Daniel Martins-de-Souza

Laboratory of Neuroproteomics, Dept. of Biochemistry, Institute of Biology, University of Campinas (UNICAMP), Campinas, SP, Brazil.

Proteomics has emerged in the post-genomic era as an alternative strategy to provide an integrated biochemical view of biological systems, which may lead to the establishment of diseases as well as to reveal potential biomarker candidates.

We have compared the proteomes of 5 post-mortem brain regions from schizophrenia patients to controls as well as cerebrospinal fluid using a wide range of proteomic techniques – from the classical combination 2-DE/MS to shotgun-MS and stable isotope-labeling. We have also established an SRM assay for multiplex analysis of glycolysis enzymes which we found affected in schizophrenia aiming to characterize preclinical models. Additionally, we compared dorsolateral prefrontal cortex proteomes from depression patients to controls using shotgun-label-free proteomics and SRM. The most frequent alterations found in schizophrenia were related to energy metabolism, cell structure, synaptic function, and myelinization, which are thought to belong to the core of the pathobiology. Metabolites such as pyruvate and NADPH were also validated in such studies. The multivariate analyses of SRM data applied to schizophrenia preclinical model generated a bi-dimensional chart that can distinguish the models from the controls. While studying depression brains, we identified mostly differences associated with energy metabolism and synaptic function. Interestingly, we also found differential proteome profiles in depression patients with and without psychosis, which showed a marked overlap to changes seen in the brain proteome of schizophrenia patients. This is particularly interesting considering that psychosis is one of the main features of schizophrenia. Regarding biomarkers, we have analyzed plasma and mononuclear cells from schizophrenia and depression patients prior and after 6 weeks of antidepressant treatment, revealing proteins that can point to a successful response, considering almost half of the patients do not respond properly to the treatment.
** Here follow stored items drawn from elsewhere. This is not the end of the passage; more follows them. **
Lemma decrement_spec i (t : T) :
  wp (decrement_block_rc i) t (fun r t' =>
    txbase t' = txbase t /\
    match r with
    | Ok Missing => txkv t' = txkv t /\ txkv t !! block_key i = None
    | Ok (Removed b) => block_at (txkv t) i = Some b /\ b_rc b = 1 /\
        txkv t' = delete (block_key i) (txkv t)
    | Ok (Decremented b') => exists b, block_at (txkv t) i = Some b /\ b_rc b <> 1 /\
        b' = decrement_refcount b /\ txkv t' = put_block (txkv t) i b'
    | Err _ => txkv t' = txkv t
    end).
Proof.
  unfold decrement_block_rc. wp_call tx_get_spec; intros (Hk & Hb & Hr); [|by rewrite Hk, Hb].
  destruct a as [raw|]; [|apply wp_ret; rewrite Hb, Hk; auto].
  apply wp_bind, wp_decoded; [|by intros e _; rewrite Hk, Hb].
  intros b Eb. cbn beta iota.
  assert (block_at (txkv t) i = Some b) as Hat by (by eapply block_at_raw).
  destruct (Z.eqb_spec (b_rc b) 1).
  - wp_call tx_remove_spec; intros (Hb' & Hk'); [|rewrite Hb', Hk', Hk, Hb; done].
    apply wp_ret. rewrite Hb', Hk', Hk, Hb. eauto 10.
  - wp_call tx_insert_spec; intros (Hb' & Hk'); [|rewrite Hb', Hk', Hk, Hb; done].
    apply wp_ret. rewrite Hb', Hk', Hk, Hb. eauto 10.
Qed.
End TransactionSpecs.
(* ===== verification/Placement.v ===== *)
(** Fanout placement of block files (cas/placement.rs): the probe for an
    orphan file to heal in place, the occupancy policy and its approximate
    per-directory counters. *)

From S2P Require Import Prelude Bytes Externals BlockIds Codec Records StoreHeader Disk.
From Stdlib Require Import Strings.Byte.
Local Open Scope Z_scope.
#[local] Set Warnings "-clear-no-such-hyp".

Definition DEFAULT_MAX_DIR_ENTRIES : Z := 4096.

Record BlockPlacement : Type := mkPlacement { bp_root : path; bp_max_dir_entries : Z }.

(** [with_max_entries]: a limit of zero is raised to one. *)
Definition with_max_entries (root : path) (max_dir_entries : Z) : BlockPlacement :=
  mkPlacement root (Z.max max_dir_entries 1).
Definition new_placement (root : path) : BlockPlacement :=
  with_max_entries root DEFAULT_MAX_DIR_ENTRIES.

(** The approximate entry counts, by directory. *)
Abbreviation counters := (gmap path Z).

Section Placement.
Context {D : Type} `{StdFs D, FasterHex}.

(** [dir.push(hex_string(&[byte]))]. *)
Definition push_byte (dir : path) (b : byte) : path := dir ++ [hex_string [b]].

(** [entries.count()], or zero for a directory that cannot be read. *)
Definition approximate_entry_count (dir : path) (d : D) : Z :=
  match entry_count dir d with Some n => n | None => 0 end.

(** [counters.entry(dir).or_insert_with(..)]. *)
Definition counter_entry (dir : path) (d : D) (c : counters) : Z * counters :=
  match c !! dir with
  | Some n => (n, c)
  | None => let n := approximate_entry_count dir d in (n, <[dir := n]> c)
  end.

(** The walk of [probe_orphan] from level [level] down, over the id's
    remaining bytes. *)
Fixpoint probe_from (name : bytes) (level : Z) (dir : path) (rest : bytes) (d : D) : option Z :=
  match rest with
  | [] => None
  | b :: rest' =>
      let dir := push_byte dir b in
      if negb (is_dir dir d) then None
      else if is_file (dir ++ [name]) d then Some (level + 1)
      else probe_from name (level + 1) dir rest' d
  end.

Definition probe_orphan (p : BlockPlacement) (i : BlockId) (d : D) : option Z :=
  probe_from (to_hex i) 0 (bp_root p) (as_slice i) d.

Fixpoint policy_from (p : BlockPlacement) (width level : Z) (dir : path) (rest : bytes) (d : D)
    (c : counters) : Z * counters :=
  match rest with
  | [] => (width, c)
  | b :: rest' =>
      let dir := push_byte dir b in
      let '(count, c) := counter_entry dir d c in
      if (count <? bp_max_dir_entries p) || (level + 1 =? width) then (level + 1, c)
      else policy_from p width (level + 1) dir rest' d c
  end.

Definition policy_depth (p : BlockPlacement) (i : BlockId) (d : D) (c : counters) : Z * counters :=
  policy_from p (Z.of_nat (id_width i)) 0 (bp_root p) (as_slice i) d c.

(** The directory of the first [clamp(depth, 1, width)] bytes. *)
Definition placement_dir (p : BlockPlacement) (i : BlockId) (depth : Z) : path :=
  fold_left push_byte (take (Z.to_nat (Z.max 1 (Z.min depth (Z.of_nat (id_width i))))) (as_slice i))
    (bp_root p).

Definition record_placement (p : BlockPlacement) (i : BlockId) (depth : Z) (d : D) (c : counters) :
    counters :=
  let dir := placement_dir p i depth in
  let '(n, c) := counter_entry dir d c in <[dir := n + 1]> c.

Definition choose_depth (p : BlockPlacement) (i : BlockId) (d : D) (c : counters) : Z * counters :=
  match probe_orphan p i d with
  | Some found => (found, c)
  | None =>
      let '(depth, c) := policy_depth p i d c in
      (depth, record_placement p i depth d c)
  end.

(* ------------------------------------------------------------------ *)
(** * Lemmas *)

(** The directory chain of an id, level by level. *)
Definition chain_dir (p : BlockPlacement) (i : BlockId) (n : nat) : path :=
  bp_root p ++ map (fun b => hex_string [b]) (take n (as_slice i)).

Lemma fold_push dir bs : fold_left push_byte bs dir = dir ++ map (fun b => hex_string [b]) bs.
Proof.
  revert dir. induction bs as [|b bs IH]; intros dir; simpl; [by rewrite app_nil_r|].
  rewrite IH. unfold push_byte. by rewrite <- app_assoc.
Qed.

Lemma probe_from_spec name level dir rest d found :
  probe_from name level dir rest d = Some found ->
  exists n, (n < length rest)%nat /\ found = level + Z.of_nat n + 1 /\
    is_file ((dir ++ map (fun b => hex_string [b]) (take (S n) rest)) ++ [name]) d = true /\
    forall m, (m < n)%nat ->
      is_file ((dir ++ map (fun b => hex_string [b]) (take (S m) rest)) ++ [name]) d = false.
Proof.
  revert level dir. induction rest as [|b rest IH]; intros level dir; cbn [probe_from]; [done|].
  destruct (is_dir _ d); [|done]. cbn [negb].
  destruct (is_file (push_byte dir b ++ [name]) d) eqn:Ef.
  - intros [= <-]. exists 0%nat. simpl. split_and!; [lia|lia|done|lia].
  - intros (n & Hn & -> & Hf & Hm)%IH. exists (S n). unfold push_byte in *. split_and!.
    + simpl. lia.
    + lia.
    + rewrite <- (app_assoc dir) in Hf. exact Hf.
    + intros [|m] Hlt; [done|]. specialize (Hm m ltac:(lia)).
      rewrite <- (app_assoc dir) in Hm. exact Hm.
Qed.

Lemma policy_from_range p width level dir rest d c :
  rest <> [] -> width = level + Z.of_nat (length rest) -> 0 <= level ->
  level + 1 <= (policy_from p width level dir rest d c).1 <= width.
Proof.
  revert level dir c. induction rest as [|b rest IH]; intros level dir c Hne Hw Hl; [done|].
  cbn [policy_from]. destruct (counter_entry _ d c) as [count c'].
  simpl length in Hw. destruct (Z.ltb_spec count (bp_max_dir_entries p)); cbn [orb fst]; [lia|].
  destruct (Z.eqb_spec (level + 1) width); [simpl; lia|].
  specialize (IH (level + 1) (push_byte dir b) c').
  destruct rest; [simpl in Hw; lia|]. destruct IH; [done|lia|lia|]. lia.
Qed.

Lemma choose_depth_range p i d c :
  BlockId_wf i -> 1 <= (choose_depth p i d c).1 <= Z.of_nat (id_width i).
Proof.
  intros Hi. unfold choose_depth. pose proof (length_as_slice i Hi) as Hl.
  destruct (probe_orphan p i d) as [found|] eqn:E.
  - apply probe_from_spec in E as (n & Hn & -> & _). simpl. lia.
  - unfold policy_depth. pose proof (policy_from_range p (Z.of_nat (id_width i)) 0 (bp_root p)
      (as_slice i) d c) as Hr.
    destruct (policy_from _ _ _ _ _ _ _) as [depth c']. simpl in *. apply Hr; [|lia|lia].
    intros E0. rewrite E0 in Hl. by destruct (id_width_cases i Hi) as [E1|E1]; rewrite E1 in Hl.
Qed.

(** What the policy believes a directory holds. *)
Definition count_at (dir : path) (d : D) (c : counters) : Z :=
  match c !! dir with Some n => n | None => approximate_entry_count dir d end.

Lemma counter_entry_spec dir d c :
  (counter_entry dir d c).1 = count_at dir d c /\
  forall dir', count_at dir' d (counter_entry dir d c).2 = count_at dir' d c.
Proof.
  unfold counter_entry, count_at. destruct (c !! dir) as [n|] eqn:E; simpl; [done|].
  split; [done|]. intros dir'. destruct (decide (dir = dir')) as [->|].
  - by rewrite lookup_insert_eq, E.
  - by rewrite lookup_insert_ne.
Qed.

Lemma policy_from_spec p width level dir rest d c depth c' :
  policy_from p width level dir rest d c = (depth, c') ->
  rest <> [] -> width = level + Z.of_nat (length rest) -> 0 <= level ->
  let dir_of n := dir ++ map (fun b => hex_string [b]) (take n rest) in
  (forall n, 0 < Z.of_nat n < depth - level -> bp_max_dir_entries p <= count_at (dir_of n) d c) /\
  (depth = width \/ count_at (dir_of (Z.to_nat (depth - level))) d c < bp_max_dir_entries p) /\
  (forall dir', count_at dir' d c' = count_at dir' d c).
Proof.
  revert level dir c. induction rest as [|b rest IH]; intros level dir c E Hne Hw Hl dir_of; [done|].
  cbn [policy_from] in E. destruct (counter_entry_spec (push_byte dir b) d c) as [Hc1 Hc2].
  destruct (counter_entry _ d c) as [count c1] eqn:Ec. simpl in Hc1, Hc2. simpl length in Hw.
  assert (dir_of 1%nat = push_byte dir b) as H1 by done.
  destruct (Z.ltb_spec count (bp_max_dir_entries p)) as [Hlt|Hge]; cbn [orb] in E.
  { injection E as <- <-. split_and!; [lia| |done]. right.
    replace (Z.to_nat (level + 1 - level)) with 1%nat by lia. rewrite H1. lia. }
  destruct (Z.eqb_spec (level + 1) width) as [Heq|Hneq].
  { injection E as <- <-. split_and!; [lia|by left|done]. }
  assert (rest <> []) as Hne' by (destruct rest; [simpl in Hw; lia|done]).
  pose proof (policy_from_range p width (level + 1) (push_byte dir b) rest d c1) as Hrange.
  rewrite E in Hrange. simpl in Hrange. specialize (Hrange Hne' ltac:(lia) ltac:(lia)).
  apply IH in E as (Hlow & Hlast & Hkeep); [|done|lia|lia].
  assert (forall n, push_byte dir b ++ map (fun b => hex_string [b]) (take n rest) = dir_of (S n)) as Hd.
  { intros n. unfold dir_of, push_byte. simpl. by rewrite <- app_assoc. }
  split_and!.
  - intros n Hn. destruct n as [|[|n]]; [lia|rewrite H1; lia|].
    rewrite <- Hd. rewrite <- Hc2. apply Hlow. lia.
  - destruct Hlast as [?|Hlast]; [by left|right]. rewrite Hd, Hc2 in Hlast.
    by replace (Z.to_nat (depth - level)) with (S (Z.to_nat (depth - (level + 1)))) by lia.
  - intros dir'. by rewrite Hkeep.
Qed.

Lemma block_path_in_chain p i depth :
  BlockId_wf i -> 1 <= depth <= Z.of_nat (id_width i) ->
  block_disk_path i depth (bp_root p) = chain_dir p i (Z.to_nat depth) ++ [to_hex i].
Proof.
  intros Hi Hd. unfold block_disk_path, chain_dir. rewrite <- app_assoc.
  do 3 f_equal. f_equal. lia.
Qed.

Lemma placement_dir_chain p i depth :
  1 <= depth <= Z.of_nat (id_width i) -> placement_dir p i depth = chain_dir p i (Z.to_nat depth).
Proof. intros Hd. unfold placement_dir, chain_dir. rewrite fold_push. do 3 f_equal. lia. Qed.
End Placement.

(** The depth chosen for a new block file.  It is always between one
    and the id's width, so a path can be derived from it.  If a file named
    after the block already lies on the id's directory chain, the shallowest
    such file's depth is returned, so the rename heals it in place, and no
    counter moves.  Otherwise the shallowest directory believed to hold fewer
    than the limit is taken (the deepest one when all are full), and exactly
    its counter goes up by one. *)
Theorem placement_choice {D} `{DiskLaws D, FasterHexLaws} p i (d : D) c :
  BlockId_wf i ->
  let depth := (choose_depth p i d c).1 in
  let c' := (choose_depth p i d c).2 in
  1 <= depth <= Z.of_nat (id_width i) /\
  match probe_orphan p i d with
  | Some found =>
      depth = found /\ c' = c /\
      is_Some (files d !! block_disk_path i depth (bp_root p)) /\
      forall n, 1 <= n < depth -> is_file (block_disk_path i n (bp_root p)) d = false
  | None =>
      (depth = Z.of_nat (id_width i) \/
       count_at (chain_dir p i (Z.to_nat depth)) d c < bp_max_dir_entries p) /\
      (forall n, 0 < Z.of_nat n < depth -> bp_max_dir_entries p <= count_at (chain_dir p i n) d c) /\
      (forall dir, count_at dir d c'
         = count_at dir d c + (if decide (dir = chain_dir p i (Z.to_nat depth)) then 1 else 0))
  end.
Proof.
  intros Hi depth c'. pose proof (choose_depth_range p i d c Hi) as Hr. fold depth in Hr.
  split; [done|]. unfold depth, c', choose_depth in *. clear depth c'.
  destruct (probe_orphan p i d) as [found|] eqn:E.
  - split_and!; [done|done|..]; simpl in *.
    + rewrite block_path_in_chain by done.
      apply probe_from_spec in E as (n & Hn & -> & Hf & _).
      apply (is_file_spec (D := D)). replace (Z.to_nat (0 + Z.of_nat n + 1)) with (S n) by lia. exact Hf.
    + intros m Hm. rewrite block_path_in_chain by (done || lia).
      apply probe_from_spec in E as (n & Hn & -> & _ & Hlt).
      replace (Z.to_nat m) with (S (Z.to_nat (m - 1))) by lia. apply Hlt. lia.
  - destruct (policy_depth p i d c) as [depth c1] eqn:Ep. simpl in *.
    pose proof (length_as_slice i Hi) as Hl.
    apply policy_from_spec in Ep as (Hlow & Hlast & Hkeep); [|..|lia|lia].
    2: { intros E0. rewrite E0 in Hl. by destruct (id_width_cases i Hi) as [E1|E1]; rewrite E1 in Hl. }
    rewrite Z.sub_0_r in Hlast. split_and!; [done|intros n Hn; apply Hlow; lia|].
    intros dir. unfold record_placement. rewrite placement_dir_chain by done.
    destruct (counter_entry_spec (chain_dir p i (Z.to_nat depth)) d c1) as [Hc1 Hc2].
    destruct (counter_entry _ d c1) as [n c2]. simpl in *.
    destruct (decide (dir = chain_dir p i (Z.to_nat depth))) as [->|Hne].
    + unfold count_at at 1. rewrite lookup_insert_eq, Hc1, Hkeep. done.
    + rewrite <- (Hkeep dir), <- Hc2. unfold count_at. rewrite lookup_insert_ne by done. lia.
Qed.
Proteomic findings presented here not only support and are supported by other data from different fields of expertise, but also reveal new insights about the pathobiology of psychiatric disorders. Proteomic data have provided integrated pictures of the biochemical systems involved in these disorders, revealing common and distinct aspects of schizophrenia and depression. Yet, potential biomarkers may be implementable to clinical settings. Strategies to prognosis, more effective diagnosis as well as more efficient treatments arise from hypotheses created from a non-hypothesis driven approach as used here.